- **Task brief**
Once you find the line with "destruct (lookup_lt_is_Some_2 (mm_positions" in the entries below, return exactly every line from it through the line with "rewrite (rwf_mm _".

- **Collected data entries**
☆ ☆ ☆ ☆
(* ===== verification/SchedulerEncoder.v ===== *)
(** * How the decoder scheduler gates on encoder outputs

    A decoder step may only compute placeholder tokens whose encoder outputs are
    available.  [_try_schedule_encoder_inputs] cuts the step short before the first
    input that is not, and charges the others to the encoder budget.  The checks
    against the encoder cache and their consequences are here too. *)

From stdpp Require Import base tactics list gmap sets strings.
From Stdlib Require Import ZArith QArith Lia.
From S2P Require Import Prelude.
From S2P Require Import SamplingParams.
From S2P Require Import Request.
From S2P Require Import BlockQueue.
From S2P Require Import BlockHash.
From S2P Require Import KVCacheManager.
From S2P Require Import KVCacheInv.
From S2P Require Import KVAlloc.
From S2P Require Import KVTheorems.
From S2P Require Import EncoderCache.
From S2P Require Import Scheduler.
From S2P Require Import SchedulerInv.
From S2P Require Import SchedulerLoops.
From S2P Require Import SchedulerStep.
From S2P Require Import SchedulerUpdate.
From S2P Require Import SchedulerTheorems.

Local Open Scope Z_scope.

(** Placeholders are listed in prompt order. *)
Definition places_sorted (r : Request) : Prop :=
  ∀ i j p q, (i <= j)%nat -> mm_positions r !! i = Some p -> mm_positions r !! j = Some q ->
    offset p <= offset q.

(** One of the tokens [nc .. nc + n - 1] belongs to the placeholder [p]. *)
Definition overlaps (nc n : Z) (p : PlaceholderRange) : Prop :=
  ∃ t, nc <= t < nc + n ∧ offset p <= t < offset p + length_ p.

Lemma try_encoder_cover s r l i nc n b acc enc n' b' :
  places_sorted r -> drop i (mm_positions r) = l -> 0 <= n ->
  try_encoder_loop s r l i nc n b acc = Ok (enc, n', b') ->
  acc ⊆ enc ∧ ∀ j p, (i <= j)%nat -> mm_positions r !! j = Some p -> overlaps nc n' p ->
    has_cache (encoder_cache_manager s) r j = true ∨ j ∈ enc.
Proof.
  intros Hs. revert i b acc. induction l as [|p l IH]; intros i b acc Hl Hn; cbn [try_encoder_loop].
  { intros [= <- <- <-]. split; [done|]. intros j p Hj Hp. apply lookup_lt_Some in Hp.
    apply (f_equal length) in Hl. rewrite length_drop in Hl. simpl in Hl. lia. }
  assert (Hp : mm_positions r !! i = Some p) by (rewrite <-(Nat.add_0_r i), <-lookup_drop, Hl; done).
  assert (Hl' : drop (S i) (mm_positions r) = l)
    by (replace (S i) with (i + 1)%nat by lia; by rewrite <-drop_drop, Hl).
  assert (Hafter : ∀ (m : Z), nc + m <= offset p -> ∀ j q, (i <= j)%nat -> mm_positions r !! j = Some q ->
    ¬ overlaps nc m q).
  { intros m Hm j q Hj Hq (t & ? & ?). pose proof (Hs i j p q Hj Hp Hq). lia. }
  assert (Hskip : ∀ acc' b1, try_encoder_loop s r l (S i) nc n b1 acc' = Ok (enc, n', b') -> acc ⊆ acc' ->
    (has_cache (encoder_cache_manager s) r i = true ∨ i ∈ acc' ∨ ¬ overlaps nc n' p) ->
    acc ⊆ enc ∧ ∀ j q, (i <= j)%nat -> mm_positions r !! j = Some q -> overlaps nc n' q ->
      has_cache (encoder_cache_manager s) r j = true ∨ j ∈ enc).
  { intros acc' b1 E Ha Hi. destruct (IH (S i) b1 acc' Hl' Hn E) as [Hsub Hall].
    split; [set_solver|]. intros j q Hj Hq Ho. destruct (decide (j = i)) as [->|Hne].
    - rewrite Hp in Hq. injection Hq as <-. destruct Hi as [?|[?|?]]; [by left|right; by apply Hsub|done].
    - apply (Hall j q); [lia|done..]. }
  assert (Hcut : Ok (acc, if nc <? offset p then offset p - nc else 0, b) = Ok (enc, n', b') ->
    acc ⊆ enc ∧ ∀ j q, (i <= j)%nat -> mm_positions r !! j = Some q -> overlaps nc n' q ->
      has_cache (encoder_cache_manager s) r j = true ∨ j ∈ enc).
  { intros [= <- <- <-]. split; [done|]. intros j q Hj Hq Ho. exfalso.
    destruct (Z.ltb_spec nc (offset p)); [by eapply (Hafter (offset p - nc)); [lia|..]|].
    destruct Ho as (t & ? & ?). lia. }
  destruct (Z.leb_spec (nc + n) (offset p)).
  { intros [= <- <- <-]. split; [done|]. intros j q Hj Hq Ho. exfalso. by eapply (Hafter n). }
  destruct (Z.leb_spec (offset p + length_ p) nc).
  { intros E. eapply Hskip; [exact E|done|]. right. right. intros (t & ? & ?). lia. }
  destruct (has_cache (encoder_cache_manager s) r i) eqn:Hhc.
  { intros E. eapply Hskip; [exact E|done|]. by left. }
  unfold can_allocate, get_num_encoder_tokens. rewrite Hp. cbn [or_raise mbind result_bind].
  destruct (negb _ || _); [done|]. case_bool_decide; [|done].
  intros E. eapply Hskip; [exact E|set_solver|]. right. left. set_solver.
Qed.

(** C28: the encoder gate.  For a request whose placeholders are in prompt order,
    [_try_schedule_encoder_inputs] returns at most the requested number of tokens,
    and every placeholder touched by the tokens it lets through is either already
    accounted in the encoder cache or scheduled now.  The inputs scheduled now were
    not cached, their outputs have arrived from the encoder process, each fits the
    free encoder cache, and their sizes are charged to the budget, which does not
    become negative. *)
Theorem encoder_gate s r nc n b :
  request_wf r -> places_sorted r -> 0 <= n ->
  ∃ enc n' b', _try_schedule_encoder_inputs s r nc n b = Ok (enc, n', b') ∧
    0 <= n' <= n ∧ NoDup enc ∧ b' = b - enc_sum r enc ∧ (enc = [] ∨ 0 <= b') ∧
    (∀ j, j ∈ enc -> has_cache (encoder_cache_manager s) r j = false ∧
      is_Some (encoder_cache s !! request_id r ≫= (.!! j)) ∧
      ∃ p, mm_positions r !! j = Some p ∧ length_ p <= num_free_slots (encoder_cache_manager s)) ∧
    (∀ j p, mm_positions r !! j = Some p -> overlaps nc n' p ->
      has_cache (encoder_cache_manager s) r j = true ∨ j ∈ enc).
Proof.
  intros Hwf Hs Hn. destruct (try_schedule_spec s r nc n b Hwf Hn) as (enc & n' & b' & E & []).
  exists enc, n', b'. split_and!; try done; try lia.
  - intros j Hj. split_and!; [by apply tp_new|by apply tp_ready|].
    destruct (lookup_lt_is_Some_2 (mm_positions r) j) as [p Hp]; [by apply tp_range|]. eauto.
  - intros j p Hp Ho. unfold _try_schedule_encoder_inputs, has_encoder_inputs in E.
    rewrite (rwf_mm _ Hwf) in E. pose proof (lookup_lt_Some _ _ _ Hp).
    destruct (Z.ltb_spec 0 (len (mm_positions r))); [|lia]. cbn [negb py_assert mbind result_bind] in E.
    eapply (try_encoder_cover s r (mm_positions r) 0); try done. lia.
Qed.

Lemma encoder_gate_witness :
  let s := with_encoder_cache demo_sched {["img"%string := {[0%nat := 7%nat]}]} in
  ∃ enc n' b', _try_schedule_encoder_inputs s demo_img 0 10 10 = Ok (enc, n', b') ∧
    0 <= n' <= 10 ∧ NoDup enc ∧ b' = 10 - enc_sum demo_img enc ∧ (enc = [] ∨ 0 <= b') ∧
    (∀ j, j ∈ enc -> has_cache (encoder_cache_manager s) demo_img j = false ∧
      is_Some (encoder_cache s !! request_id demo_img ≫= (.!! j)) ∧
      ∃ p, mm_positions demo_img !! j = Some p ∧
        length_ p <= num_free_slots (encoder_cache_manager s)) ∧
    (∀ j p, mm_positions demo_img !! j = Some p -> overlaps 0 n' p ->
      has_cache (encoder_cache_manager s) demo_img j = true ∨ j ∈ enc).
Proof.
  intros s. apply (encoder_gate s demo_img 0 10 10); [| |lia].
  - split; simpl; try reflexivity. by right.
  - intros [|[|i]] [|[|j]] p q Hij Hp Hq; simpl in *; try done; try lia; simplify_eq; simpl; lia.
Defined.

(** ** Over-commitment of the encoder cache *)

(** Request ["x"] fills half of the encoder cache in the first step and still needs
    it in the second, when both inputs of ["y"] are checked one by one against the
    other half. *)
Definition over_x : Request :=
  demo_mm_request "x" 8 [mkPlaceholder 10 5] ["hx"]%string (replicate 16 1).
Definition over_y : Request :=
  demo_mm_request "y" 8 [mkPlaceholder 0 4; mkPlaceholder 4 3] ["h0"; "h1"]%string (replicate 8 2).
Definition over_enc : gmap string (gmap nat nat) :=
  {["x" := {[0%nat := 0%nat]}; "y" := {[0%nat := 1%nat; 1%nat := 2%nat]}]}%string.
Definition over_s0 : Scheduler :=
  add_request (add_request
    (ok_or empty_sched (scheduler_init 4 12 40 60 2 None true (10, 10) over_enc)) over_x) over_y.
Definition over_out0 : Scheduler * SchedulerOutput :=
  ok_or (empty_sched, mkSchedulerOutput [] [] ∅ 0 ∅ 0 ∅ []) (@schedule demo_hash over_s0).
Definition over_mo : ModelRunnerOutput :=
  mkModelRunnerOutput ["x"; "y"]%string {["x" := 0%nat; "y" := 1%nat]}%string [5; 6].
Definition over_s1 : Scheduler :=
  (ok_or (empty_sched, mkEngineCoreOutputs [] (make_stats empty_sched))
    (update_from_output over_out0.1 over_out0.2 over_mo)).1.

Lemma over_s1_reach : @sched_reach demo_hash over_s1.
Proof.
  eapply (@sr_step demo_hash over_s0 over_out0.1 over_out0.2 over_enc over_mo over_s1).
  - unfold over_s0. apply (@sr_add demo_hash); [apply (@sr_add demo_hash)|].
    + apply (@sr_init demo_hash 4 12 40 60 2 None true (10, 10) over_enc); [lia..|vm_compute; reflexivity].
    + split; [|vm_compute; reflexivity..]. split; [|by right|vm_compute; congruence..|].
      * split; simpl; try reflexivity. by right.
      * intros p Hp. simpl in Hp. apply list_elem_of_singleton in Hp as ->. vm_compute. congruence.
    + split; [|vm_compute; reflexivity..]. split; [|by right|vm_compute; congruence..|].
      * split; simpl; try reflexivity. by right.
      * intros p Hp. simpl in Hp. rewrite elem_of_cons, list_elem_of_singleton in Hp.
        destruct Hp as [->| ->]; vm_compute; congruence.
  - vm_compute; reflexivity.
  - assert (E : num_scheduled_tokens over_out0.2 = {["x"%string := 12]}) by (vm_compute; reflexivity).
    intros rid. rewrite E. intros [n [<- _]%lookup_singleton_Some]. exists 5, 0%nat.
    split; vm_compute; reflexivity.
  - vm_compute; reflexivity.
Qed.

(** The encoder cache can be over-committed.  [can_allocate] is asked for every
    input of a request against the same number of free slots, and the slots are
    taken only afterwards.  There is a reachable state, with equal compute budget
    and cache size, from which [schedule] drives the number of free slots below
    zero. *)
Theorem encoder_cache_overcommit :
  ∃ s s' out, @sched_reach demo_hash s ∧ @schedule demo_hash s = Ok (s', out) ∧
    max_num_encoder_input_tokens s = cache_size (encoder_cache_manager s) ∧
    num_free_slots (encoder_cache_manager s') < 0.
Proof.
  set (x := ok_or (empty_sched, mkSchedulerOutput [] [] ∅ 0 ∅ 0 ∅ []) (@schedule demo_hash over_s1)).
  exists over_s1, x.1, x.2. split; [apply over_s1_reach|].
  split; [vm_compute; reflexivity|]. split; vm_compute; reflexivity.
Qed.

(** ** Progress *)

Section progress.
Context `{PyHash}.
Abbreviation kv := kv_cache_manager.

(** With an empty running queue the first waiting text request is admitted. *)
Lemma text_head_admitted s fl v ref rest s' v' b :
  sched_inv dll s fl -> vars_ok s v -> waiting s = ref :: rest -> running s = [] ->
  mm_inputs (obj s ref) = [] -> 0 < v_token_budget v ->
  cdiv (num_tokens (obj s ref)) (block_size (kv s)) <= num_gpu_blocks (kv s) ->
  schedule_waiting_one s v ref rest = Ok (s', v', b) -> b = true.
Proof.
  intros Hi Hv Hw Hr Hmm Hb Hfit E. assert (Href : ref ∈ waiting s) by (rewrite Hw; by left).
  unfold schedule_waiting_one in E.
  destruct (waiting_lookup_spec dll s fl ref Hi Href)
    as (hs & cb & Hl & Hobj1 & Hi1 & F1 & Hcb & Hlen & Hhit & Hnc).
  rewrite Hl in E. cbn [mbind result_bind] in E. set (s1 := with_obj s ref _) in *.
  rewrite <-(req_core_tokens _ _ (sf_core _ _ F1 ref)) in *. change (kv s) with (kv s1) in *.
  rewrite (proj2 (Z.ltb_lt _ _)) in E by lia. cbn [py_assert mbind result_bind] in E.
  unfold _try_schedule_encoder_inputs in E.
  assert (Hni : has_encoder_inputs (obj s1 ref) = false).
  { unfold has_encoder_inputs. rewrite Hobj1. simpl. by rewrite Hmm. }
  rewrite Hni in E. cbn [negb mbind result_bind] in E.
  set (n := Z.min _ _) in *. assert (Hn : 0 < n) by (unfold n; lia).
  destruct (Z.eqb_spec n 0) as [|_]; [lia|].
  assert (Hr1 : running s1 = []) by exact Hr.
  destruct (idle_pool_free s1 fl Hi1 Hr1) as [Hfl Hfree].
  assert (Hap : alloc_pre (kv s1) (obj s1 ref) n [] cb 0).
  { apply (waiting_alloc_pre dll s1 fl); try done; [by rewrite Hobj1|unfold n; lia]. }
  destruct (allocate_slots_spec dll _ fl _ n [] cb 0 (si_kv _ _ _ Hi1) Hap) as (m' & r' & o & Ea & Ho).
  rewrite Ea in E. cbn [mbind result_bind] in E. destruct o as [nb|].
  { res_inv. congruence. }
  exfalso. destruct Ho as (_ & _ & Ho). revert Ho. apply Z.nlt_ge.
  destruct (qo_wait _ _ _ _ _ (si_queues _ _ _ Hi1) ref Href) as (_ & Hc0 & _).
  unfold blocks_needed, evictable. rewrite Hc0, Hfl.
  assert (len (filter (fun b => ref_cnt (blk (kv s1) b) = 0) cb) <= len cb)
    by (pose proof (length_filter (fun b => ref_cnt (blk (kv s1) b) = 0) cb); lia).
  pose proof (cdiv_mono (0 + len cb * block_size (kv s1) + n) (num_tokens (obj s1 ref))
    (block_size (kv s1)) (ki_bs _ _ _ _ (si_kv _ _ _ Hi1)) ltac:(unfold n; lia)). cbn [length]. lia.
Qed.
End progress.

(** C29: progress.  When nothing runs, the pool can hold the first waiting request
    and that request has no encoder inputs, the next [schedule] admits it and hands
    out tokens, so the engine's step loop does not spin. *)
Theorem schedule_progress `{PyHash} s ref rest :
  sched_reach s -> running s = [] -> waiting s = ref :: rest -> mm_inputs (obj s ref) = [] ->
  cdiv (num_tokens (obj s ref)) (block_size (kv_cache_manager s)) <=
    num_gpu_blocks (kv_cache_manager s) ->
  0 < max_num_scheduled_tokens s -> 0 < max_num_running_reqs s ->
  ∃ s' out, schedule s = Ok (s', out) ∧ 0 < total_num_scheduled_tokens out ∧ ref ∈ running s'.
Proof.
  intros (fl & Hi & Hc)%sched_reach_inv Hr Hw Hmm Hfit Htok Hmax. unfold schedule.
  set (v0 := mkVars _ _ _ _ _ _ _ _ _). rewrite Hr. cbn [length schedule_running]. rewrite Hr, lookup_nil.
  cbn [mbind result_bind]. rewrite bool_decide_eq_true_2, Hw by done.
  cbn [length schedule_waiting]. rewrite Hw, Hr.
  assert (Hv0 : vars_ok s v0) by (split; simpl; try set_solver; [lia|constructor]).
  destruct (Z.leb_spec (v_token_budget v0) 0) as [Hb|Hb]; [simpl in Hb; lia|].
  destruct (Z.eqb_spec (len (@nil nat)) (max_num_running_reqs s)) as [Hb'|Hb']; [simpl in Hb'; lia|].
  destruct (schedule_waiting_one_spec dll s fl v0 ref rest Hi Hv0 Hw Hb ltac:(rewrite Hr; simpl; lia))
    as (s1 & v1 & fl1 & b & E1 & Hi1 & F1 & Hv1 & _ & Hq).
  assert (b = true) as -> by exact (text_head_admitted s fl v0 ref rest s1 v1 b Hi Hv0 Hw Hr Hmm Hb Hfit E1). rewrite E1. cbn [mbind result_bind].
  destruct Hq as (Hw1 & Hr1 & Hb1).
  destruct (schedule_waiting_spec dll (length rest) s1 fl1 v1 Hi1 Hv1)
    as (s2 & v2 & fl2 & adm & -> & Hi2 & F2 & Hv2 & _ & Hb2 & Hw2 & Hr2); [by rewrite Hw1|].
  cbn [mbind result_bind].
  assert (Hc2 : cached_ids_ok s2)
    by (unfold cached_ids_ok; by rewrite (sf_cached _ _ F2), (sf_cached _ _ F1)).
  destruct (schedule_output_spec dll s2 fl2 v2 Hi2 Hv2 Hc2) as (c & new & cach & n & -> & _ & _).
  eexists _, _. split; [done|]. split.
  - pose proof (vo_sum _ _ Hv2) as Hs. rewrite (sf_max_tok _ _ F2), (sf_max_tok _ _ F1) in Hs. simpl in *. lia.
  - simpl. rewrite Hr2, Hr1. set_solver.
Qed.

Lemma schedule_progress_witness :
  ∃ s' out, @schedule demo_hash demo_sched = Ok (s', out) ∧ 0 < total_num_scheduled_tokens out ∧
    0%nat ∈ running s'.
Proof.
  apply (@schedule_progress demo_hash demo_sched 0 [1%nat]);
    [apply demo_sched_reach|vm_compute; (reflexivity || congruence)..].
Defined.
☆ ☆ ☆ ☆
- **Reply**
    destruct (lookup_lt_is_Some_2 (mm_positions r) j) as [p Hp]; [by apply tp_range|]. eauto.
  - intros j p Hp Ho. unfold _try_schedule_encoder_inputs, has_encoder_inputs in E.
    rewrite (rwf_mm _ Hwf) in E. pose proof (lookup_lt_Some _ _ _ Hp).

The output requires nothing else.